§ 22. Mr. James Johnson
asked the Secretary of State for Education and Science if he will make a statement on his policy towards the playing of games in schools.
§ Mr. Denis Howell
Physical education like other parts of the curriculum is primarily a matter for local education authorities and schools. It is generally accepted that the curriculum should include a balanced programme of physical education, which would include games, and I agree with this view. I also believe that pupils should be introduced to as wide a variety of choice in sport and recreation as is practically possible.
§ Mr. Johnson
As a former "knight of the whistle" will my hon. Friend advise local education authorities to give boys a choice of all codes of football? Is he 634 aware that there has been a sustained campaign for many years by some headmasters to change from one code to another? Will he take the example of Hull, where we play all games—with eleven a side, fifteen a side and, not least, thirteen a side?
§ Mr.
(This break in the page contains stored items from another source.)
Lemma repl_fill_eq p : ∀ k rest l, expansion p = Some l → length rest = length l → repl_fill group_values orig p (Z.of_nat (length k)) (k ++ rest) = inr (k ++ l, tt).
Proof.
  assert (∀ (k : list Z) c l, k ++ c :: l = (k ++ [c]) ++ l) as Hsnoc by (intros; by rewrite <- app_assoc).
  assert (∀ (k : list Z) c, Z.of_nat (length k) + 1 = Z.of_nat (length (k ++ [c]))) as Hlen by (intros; rewrite length_app; cbn; lia).
  induction p as [|c p Hc IH| |c p IH] using template_ind; intros k rest l He Hl.
  - injection He as <-. apply nil_length_inv in Hl as ->. done.
  - rewrite expansion_char in He by done. destruct (expansion p) as [l'|]; [|done]. injection He as <-. destruct rest as [|x rest]; [done|]. cbn [repl_fill]. rewrite (proj2 (Z.eqb_neq _ _) Hc). cbn [negb].
    rewrite (mbnd_eq _ _ _ _ _ (put_eq k rest x c)), (Hsnoc k c rest), (Hlen k c), (Hsnoc k c l'). apply IH; [done|]. cbn in Hl. lia.
  - done.
  - rewrite expansion_escape in He. cbn [repl_fill]. cbn [negb Z.eqb Pos.eqb]. unfold escape in He. destruct (c =? 92) eqn:E92; [|destruct (is_digit c) eqn:Ed].
    + destruct (expansion p) as [l'|]; [|done]. injection He as <-. destruct rest as [|x rest]; [done|].
      rewrite (mbnd_eq _ _ _ _ _ (put_eq k rest x 92)), (Hsnoc k 92 rest), (Hlen k 92), (Hsnoc k 92 l'). apply IH; [done|]. cbn in Hl. lia.
    + destruct (digit_group c Ed) as (n & En & En'). rewrite En' in He. cbn in He. destruct (groups !! n) as [g|] eqn:Hg; [|done]. rewrite En, (mbnd_eq _ _ _ _ _ (repl_group_eq n g _ Hg)).
      destruct g as [[b e]|]; [|done]. destruct Hok as [Ho1 Ho2]. specialize (Ho2 _ _ _ Hg). cbn in He. destruct (expansion p) as [l'|]; [|done]. injection He as <-. rewrite length_app, slice_length in Hl by done.
      cbv beta iota zeta. rewrite u64_small by (unfold word, W; lia). set (piece := take (e - b) (drop b orig)). assert (length piece = (e - b)%nat) as Hpl by by apply slice_length.
      assert (repl_move orig (Z.of_nat (length k)) (Z.of_nat b) (Z.of_nat e - Z.of_nat b) (k ++ rest) = inr ((k ++ piece) ++ drop (e - b) rest, tt)) as Hm.
      { unfold repl_move, mbnd, mget. rewrite length_app. rewrite !(proj2 (Z.leb_le _ _)) by lia. cbn. unfold mmodify, overwrite. rewrite !Nat2Z.id. replace (Z.to_nat (Z.of_nat e - Z.of_nat b)) with (e - b)%nat by lia. fold piece.
        rewrite take_app_length, <- app_assoc, Hpl. rewrite drop_app_ge by lia. by replace (length k + (e - b) - length k)%nat with (e - b)%nat by lia. }
      rewrite (mbnd_eq _ _ _ _ _ Hm). replace (Z.of_nat (length k) + (Z.of_nat e - Z.of_nat b)) with (Z.of_nat (length (k ++ piece))) by (rewrite length_app; lia).
      rewrite (app_assoc k piece l'). apply IH; [done|]. rewrite length_drop. lia.
    + destruct (expansion p) as [l'|]; [|done]. injection He as <-. destruct rest as [|x [|y rest]]; [done|done|].
      rewrite (mbnd_eq _ _ _ _ _ (put_eq k (y :: rest) x 92)), (Hsnoc k 92 (y :: rest)), (Hlen k 92). rewrite (mbnd_eq _ _ _ _ _ (put_eq (k ++ [92]) rest y c)).
      rewrite (Hsnoc (k ++ [92]) c rest). replace (Z.of_nat (length k) + 2) with (Z.of_nat (length ((k ++ [92]) ++ [c]))) by (rewrite !length_app; cbn; lia).
      cbn [app]. rewrite (Hsnoc k 92 (c :: l')), (Hsnoc (k ++ [92]) c l'). apply IH; [done|]. cbn in Hl. lia.
Qed.
Lemma fd_vars_spec A : 0 <= A < nvars g → ∀ n J cword l, J + Z.of_nat n = nvars g → 0 <= J → (J < nvars g → cword = default 0 (EFF !! Z.to_nat (A * rs + J / BITS_PER_WORD))) → derived A J l →
  wp (fd_vars g EFF beyond n (ntokens g + J) cword (2 ^ (J mod BITS_PER_WORD)) (A * rs + J / BITS_PER_WORD + 1) (A * rr)) (λ _, derived A (nvars g)) l.
Proof.
  intros HA n. pose proof (wf_syms Hwf) as Hsy. unfold shape in Heff. induction n as [|n IH]; intros J cword l HJ HJ0 Hc Hd; cbn [fd_vars].
  - apply wp_ret. by replace (nvars g) with J by lia.
  - specialize (Hc ltac:(lia)). pose proof rs_words as Hrs. destruct (bit_index rs J ltac:(lia)) as [W1 W2]. rewrite word_test by lia. apply wp_bind.
    assert (Z.testbit cword (J mod BITS_PER_WORD) = vbit EFF A J) as -> by by rewrite Hc.
    assert (wp (if negb (vbit EFF A J) then mreturn tt else let* rp := get_derives g (ntokens g + J) in fd_rules rp (A * rr)) (λ _, derived A (J + 1)) l) as Hstep.
    { destruct (vbit EFF A J) eqn:Ev; cbn [negb].
      - destruct (wf_derives Hwf J ltac:(lia)) as (rs' & Ed & Hf). apply wp_bind. eapply wp_intro; [apply get_derives_eq; [lia|done]|]. eapply wp_conseq; [apply (fd_rules_spec A HA rs' Hf l), Hd|].
        intros [] l1 [Hl1 Hb1]. apply (derived_step A J l l1 HA ltac:(lia) Hd Hl1). intros A' r HA' Hr. rewrite Hb1 by done. rewrite <- (rule_list J rs' r Ed Hf). intuition.
      - apply wp_ret. apply (derived_step A J l l HA ltac:(lia) Hd (proj1 Hd)). intros. rewrite Ev. intuition congruence. }
    eapply wp_conseq; [exact Hstep|]. intros [] l1 Hd1. pose proof (next_mask J HJ0) as Hm. cbv zeta in Hm |- *. replace (ntokens g + J + 1) with (ntokens g + (J + 1)) by lia.
    assert (∀ B, 0 <= B < nvars g → 0 <= A * rs + B / BITS_PER_WORD < Z.of_nat (length EFF)) as Hin by (intros B HB; destruct (bit_index rs B ltac:(lia)); nia).
    destruct (u32 _ =? 0) eqn:E0; destruct Hm as [M1 M2].
    + assert (0 <= A * rs + J / BITS_PER_WORD + 1 <= Z.of_nat (length EFF)) as Hv by (specialize (Hin J ltac:(lia)); lia). destruct (eff_word_eq _ l1 Hv) as (w & Ew & Hw). apply wp_bind. eapply wp_intro; [exact Ew|].
      replace (A * rs + J / BITS_PER_WORD + 1 + 1) with (A * rs + (J + 1) / BITS_PER_WORD + 1) by lia. pose proof (IH (J + 1) w l1 ltac:(lia) ltac:(lia)) as Hr. rewrite M1 in Hr. apply Hr; [|done].
      intros HJ1. replace (A * rs + (J + 1) / BITS_PER_WORD) with (A * rs + J / BITS_PER_WORD + 1) by lia. apply Hw. specialize (Hin (J + 1) ltac:(lia)). lia.
    + rewrite M1. replace (A * rs + J / BITS_PER_WORD + 1) with (A * rs + (J + 1) / BITS_PER_WORD + 1) by lia. apply IH; [lia|lia| |done]. intros _. by rewrite M2.
Qed.

Lemma first_derives_spec : wp (first_derives_loop g EFF beyond) (λ _ l, shape (nvars g) rr l ∧
  ∀ A r, 0 <= A < nvars g → 0 <= r < 32 * rr → rbit l A r = true ↔ ∃ B, 0 <= B < nvars g ∧ vbit EFF A B = true ∧ rule_of B r) (zeros (nvars g * rr)).
Proof.
  pose proof nvars_pos as Hnv. pose proof rs_words as Hrs. pose proof (wf_syms Hwf) as Hsy. pose proof rr_words as Hrr. pose proof (wf_rules Hwf) as Hnr. unfold first_derives_loop. fold rs rr. unfold start_symbol.
  eapply wp_conseq; [apply (wp_for_up (λ j, derived (j - ntokens g) 0))|].
  - split; [apply zeros_shape; lia|]. intros A r HA Hr. unfold rbit. rewrite bit_zeros. split; [done|]. intros (B & HB & _ & _ & ?). lia.
  - intros j l Hj Hd. set (A := j - ntokens g) in *. assert (0 <= A < nvars g) as HA by (unfold A, nvars in *; lia). destruct (bit_index rs 0 ltac:(lia)) as [W1 W2]. unfold shape in Heff.
    destruct (eff_word_eq (A * rs) l ltac:(nia)) as (w & Ew & Hw). apply wp_bind. eapply wp_intro; [exact Ew|]. pose proof (fd_vars_spec A HA (Z.to_nat (nvars g)) 0 w l ltac:(lia) ltac:(lia)) as H.
    change (0 / BITS_PER_WORD) with 0 in H. change (2 ^ (0 mod BITS_PER_WORD)) with 1 in H. rewrite !Z.add_0_r in H. unfold nvars at 1 in H. eapply wp_conseq; [apply H; [|done]|].
    + intros _. apply Hw. nia.
    + intros [] l' [Hl' Hb']. replace (j + 1 - ntokens g) with (A + 1) by (unfold A; lia). split; [done|]. intros A' r HA' Hr. rewrite Hb' by done. split; intros (B & HB & Hv & Hru & Hor); exists B; split_and!; try done; lia.
  - intros [] l [Hl Hb]. split; [done|]. intros A r HA Hr. rewrite Hb by done. unfold nvars in *. split; intros (B & HB & Hv & Hru); [exists B; tauto|]. exists B. split_and!; try tauto; lia.
Qed.
End First.

Lemma set_first_derives_spec beyond : ∃ l, set_first_derives g beyond = inr l ∧ shape (nvars g) rr l ∧
  ∀ A r, 0 <= A < nvars g → 0 <= r < 32 * rr → rbit l A r = true ↔ ∃ B, rtc starts A B ∧ rule_of B r.
Proof.
  unfold set_first_derives. fold rs rr. destruct (wp_elim _ _ _ set_EFF_spec) as (EFF & [] & -> & Heff & Hb). destruct (wp_elim _ _ _ (first_derives_spec EFF beyond Heff)) as (l & [] & -> & Hl & Hb'). exists l. split_and!; [done..|].
  intros A r HA Hr. rewrite Hb' by done. split.
  - intros (B & HB & Hv & Hru). exists B. split; [by apply Hb|done].
  - intros (B & Hrt & Hru). assert (0 <= B < nvars g) as HB. { clear -Hrt HA Hwf. induction Hrt as [|x y z H _ IH]; [done|]. apply IH. by eapply starts_bounds. } exists B. split_and!; try lia; [by apply Hb|done].
Qed.

(** ** The closure of a nucleus *)

Section Items.
Context (fd : list Z) (Hfd : shape (nvars g) rr fd).

Definition in_rules (l : list Z) (r : Z) : bool := bit l 0 r.

Lemma or_rules_eq n : ∀ rsp dsp l, 0 <= rsp → 0 <= dsp → rsp + Z.of_nat n <= Z.of_nat (length l) → dsp + Z.of_nat n <= Z.of_nat (length fd) →
  wp (or_rules fd n rsp dsp) (λ _ l', length l' = length l ∧ ∀ i, 0 <= i → default 0 (l' !! Z.to_nat i) =
    if (rsp <=? i) && (i <? rsp + Z.of_nat n) then Z.lor (default 0 (l !! Z.to_nat i)) (default 0 (fd !! Z.to_nat (dsp + (i - rsp)))) else default 0 (l !! Z.to_nat i)) l.
Proof.
  induction n as [|n IH]; intros rsp dsp l H1 H2 H3 H4; cbn [or_rules].
  - apply wp_ret. split; [done|]. intros i Hi. destruct (Z.leb_spec rsp i), (Z.ltb_spec i (rsp + Z.of_nat 0)); try done. lia.
  - apply wp_bind. eapply wp_intro; [apply rd_lookup; lia|]. destruct (lookup_lt_is_Some_2 fd (Z.to_nat dsp)) as [y Hy]; [lia|]. apply wp_bind. eapply wp_intro; [apply get_eq; [lia|done]|].
    apply wp_bind. eapply wp_intro; [apply wr_eq; lia|]. eapply wp_conseq; [apply IH; rewrite ?length_insert; lia|]. intros [] l' [Hl Hb]. rewrite length_insert in Hl. split; [done|]. intros i Hi. rewrite Hb, set_bit_lookup by lia.
    destruct (Z.leb_spec rsp i), (Z.leb_spec (rsp + 1) i), (Z.ltb_spec i (rsp + Z.of_nat (S n))), (Z.ltb_spec i (rsp + 1 + Z.of_nat n)), (Z.eqb_spec i rsp); cbn [andb]; try lia; try done.
    + f_equal. f_equal. f_equal. lia.
    + subst i. replace (dsp + (rsp - rsp)) with dsp by lia. by rewrite Hy.
Qed.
Howell
I know that Hull is doing very well these days. I am constantly advising local authorities about this matter. I agree that choice in matters of leisure and sport is the end product of education.
§ Mr. Peter Mills
Is the hon. Gentleman aware that the great disadvantage of children in primary schools—and I speak as the parent of one; no, two—is that they have no playing fields to play upon? Will he do all he can to see that children in primary schools have the advantage of being able to play games.
§ Mr. Howell
This is the first time I have heard of a recount in the Chamber itself. As the father of four children, I agree with the hon. Gentleman I think that we need many more sporting facilities so that all primary children have an opportunity to get out into the open and play games.